■ **Activity**: In this exercise, set down every entry that follows exactly as it appears.

Stored data entries:
(** What can be thrown: [new Error(message)], a TypeError of a property
    read on [null] or [undefined], a SyntaxError of [new RegExp] or of
    [JSON.parse], a rejected [fetch], a rejected [submitComment]. *)
Inductive JsError :=
| Error_ (message : string)
| TypeError_
| SyntaxError_
| NetworkError_
| SubmitError_.

(** The observable steps of a run, in the order they happen. *)
Inductive Effect :=
| CallGenerate (question : string)
| CallFetch (req : Request)
| CallSubmitComment (id : string) (text : JsValue)
| ConsoleLog (message : string)
| ConsoleError (message : string) (error : JsError).

(** What the collaborators answer during one run:
    - [settings]: the installation's settings;
    - [currentUser]: the account the app runs as, if any;
    - [fetch_result]: how the network settles each request;
    - [submit_succeeds]: whether [submitComment] accepts a reply;
    - [clock]: the successive readings of [Date.now()];
    - [regexp_oracle]: for a pattern outside the modelled fragment, [None]
      when [new RegExp] throws, otherwise what replacing all its matches by
      the empty string does to a text. *)
Record Env := {
  settings : Settings;
  currentUser : option User;
  fetch_result : Request -> FetchResult;
  submit_succeeds : string -> JsValue -> bool;
  clock : nat -> Z;
  regexp_oracle : string -> option (string -> string)
}.
Lemma sources_answer_alike_witness :
  fst (create_order server_js Run.env Run.lenient
         (Run.order_req [("quantity", JNum 2)]) start) =
    fst (create_order part_000 Run.env Run.lenient
           (Run.order_req [("quantity", JNum 2)]) start) /\
  Forall2 naming
    (calls (snd (create_order server_js Run.env Run.lenient
                   (Run.order_req [("quantity", JNum 2)]) start)))
    (calls (snd (create_order part_000 Run.env Run.lenient
                   (Run.order_req [("quantity", JNum 2)]) start))).
Proof.
  apply (proj2 (sources_answer_alike Run.engine Run.env Run.lenient
                  (Run.order_req [("quantity", JNum 2)]))).
  exact lenient_respects.
Defined.

(** ** Further properties of the handlers *)

(** *** The stock route, path by path *)

(** X1.  A stock request without a productId, or with an empty one, is
    answered 400 "Missing productId"; nothing is sent upstream and
    nothing is logged. *)
Theorem get_stock_missing_productId engine src e up req :
  truthy (assoc "productId" (query req)) = false ->
  get_stock engine src e up req start =
    (Ret {| status := 400; sent := JObj [("error", JStr "Missing productId")] |}, start).
Proof.
  intros Hpid. unfold get_stock, try_catch, stock_body. cbv zeta.
  rewrite Hpid. reflexivity.
Qed.

(** X2.  When the upstream's data holds no product for the id (a
    [product] that is null, or missing), the stock request is answered
    404 "Product not found", after the one stock query. *)
Theorem get_stock_not_found engine src e up req data :
  truthy (assoc "productId" (query req)) = true ->
  truthy (ADMIN_TOKEN src e) = true ->
  answers_data up [] (stock_request_to src e (assoc "productId" (query req))) data ->
  truthy (assoc "product" data) = false ->
  get_stock engine src e up req start =
    (Ret {| status := 404; sent := JObj [("error", JStr "Product not found")] |},
     {| calls := [stock_request_to src e (assoc "productId" (query req))];
        console := [] |}).
Proof.
  intros Hpid Htok Hup Hnone.
  unfold get_stock, try_catch, stock_body. cbv zeta. rewrite Hpid. cbn [negb].
  rewrite (bind_eq _ _ _ _ _ (graphql_returns src e up _ _ start data Htok Hup)).
  run ltac:(rewrite ?Hnone). reflexivity.
Qed.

■ **Exercise result**:
(** What can be thrown: [new Error(message)], a TypeError of a property
    read on [null] or [undefined], a SyntaxError of [new RegExp] or of
    [JSON.parse], a rejected [fetch], a rejected [submitComment]. *)
Inductive JsError :=
| Error_ (message : string)
| TypeError_
| SyntaxError_
| NetworkError_
| SubmitError_.

(** The observable steps of a run, in the order they happen. *)
Inductive Effect :=
| CallGenerate (question : string)
| CallFetch (req : Request)
| CallSubmitComment (id : string) (text : JsValue)
| ConsoleLog (message : string)
| ConsoleError (message : string) (error : JsError).

(** What the collaborators answer during one run:
    - [settings]: the installation's settings;
    - [currentUser]: the account the app runs as, if any;
    - [fetch_result]: how the network settles each request;
    - [submit_succeeds]: whether [submitComment] accepts a reply;
    - [clock]: the successive readings of [Date.now()];
    - [regexp_oracle]: for a pattern outside the modelled fragment, [None]
      when [new RegExp] throws, otherwise what replacing all its matches by
      the empty string does to a text. *)
Record Env := {
  settings : Settings;
  currentUser : option User;
  fetch_result : Request -> FetchResult;
  submit_succeeds : string -> JsValue -> bool;
  clock : nat -> Z;
  regexp_oracle : string -> option (string -> string)
}.
Lemma sources_answer_alike_witness :
  fst (create_order server_js Run.env Run.lenient
         (Run.order_req [("quantity", JNum 2)]) start) =
    fst (create_order part_000 Run.env Run.lenient
           (Run.order_req [("quantity", JNum 2)]) start) /\
  Forall2 naming
    (calls (snd (create_order server_js Run.env Run.lenient
                   (Run.order_req [("quantity", JNum 2)]) start)))
    (calls (snd (create_order part_000 Run.env Run.lenient
                   (Run.order_req [("quantity", JNum 2)]) start))).
Proof.
  apply (proj2 (sources_answer_alike Run.engine Run.env Run.lenient
                  (Run.order_req [("quantity", JNum 2)]))).
  exact lenient_respects.
Defined.

(** ** Further properties of the handlers *)

(** *** The stock route, path by path *)

(** X1.  A stock request without a productId, or with an empty one, is
    answered 400 "Missing productId"; nothing is sent upstream and
    nothing is logged. *)
Theorem get_stock_missing_productId engine src e up req :
  truthy (assoc "productId" (query req)) = false ->
  get_stock engine src e up req start =
    (Ret {| status := 400; sent := JObj [("error", JStr "Missing productId")] |}, start).
Proof.
  intros Hpid. unfold get_stock, try_catch, stock_body. cbv zeta.
  rewrite Hpid. reflexivity.
Qed.

(** X2.  When the upstream's data holds no product for the id (a
    [product] that is null, or missing), the stock request is answered
    404 "Product not found", after the one stock query. *)
Theorem get_stock_not_found engine src e up req data :
  truthy (assoc "productId" (query req)) = true ->
  truthy (ADMIN_TOKEN src e) = true ->
  answers_data up [] (stock_request_to src e (assoc "productId" (query req))) data ->
  truthy (assoc "product" data) = false ->
  get_stock engine src e up req start =
    (Ret {| status := 404; sent := JObj [("error", JStr "Product not found")] |},
     {| calls := [stock_request_to src e (assoc "productId" (query req))];
        console := [] |}).
Proof.
  intros Hpid Htok Hup Hnone.
  unfold get_stock, try_catch, stock_body. cbv zeta. rewrite Hpid. cbn [negb].
  rewrite (bind_eq _ _ _ _ _ (graphql_returns src e up _ _ start data Htok Hup)).
  run ltac:(rewrite ?Hnone). reflexivity.
Qed.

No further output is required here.